# TASK DESCRIPTION
Your output is the line containing "- Mutation of" plus all lines after it to the end of the records, reproduced exactly, with nothing else.

Collected data entries
>>>>

(** * Mycorrhizal documentary scripts: the original logic, embedded and verified

    The repository drives an animation engine; the logic of its own is small:
    - [AdaptiveSubtitle.create_subtitle]: greedy word wrap (advanced_manim_doc.py);
    - [ProceduralHyphae]: recursive branch generation (advanced_manim_doc.py);
    - [DataVisualization.create_network_stats]: the efficiency figure;
    - [MycorrhizalDocumentary.generate_all_audio]: speech files (manim-documentary.py);
    - [DifficultyLevel], [EducationalScene]: metadata model (sciviz_core.py);
    - subtitle display, the time indicator, charts, particle systems, glow and
      blur layers, the stylized tree and the two recursive branch drawings
      (advanced_manim_doc.py, manim-documentary.py);
    - [NetworkTemplate] and the three network generators (sciviz_templates.py).

    Conventions of the embedding.
    - A Python [int] is a [Z].
    - A Python [float] is a rational [Q]: arithmetic is exact, rounding,
      infinities and NaN are not modelled.
    - A Python [str] that the code measures or splits is a list of Unicode
      code points ([PyStr.str]); a string that is only passed along (a path, a
      colour, a narration text handed to the speech service) is a [string].
    - Mutation of [self] and of the process-wide state (numpy's and Python's
      random generators, the file system) is explicit state passing. *)

From Stdlib Require Import ZArith QArith Qpower Qround Qabs String Ascii List Lia Lqa.
From Stdlib Require Import DecimalString DecimalZ.
From stdpp Require Import gmap strings list.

<<<<

# RESPONSE TO THIS EXERCISE
    - Mutation of [self] and of the process-wide state (numpy's and Python's
      random generators, the file system) is explicit state passing. *)

From Stdlib Require Import ZArith QArith Qpower Qround Qabs String Ascii List Lia Lqa.
From Stdlib Require Import DecimalString DecimalZ.
From stdpp Require Import gmap strings list.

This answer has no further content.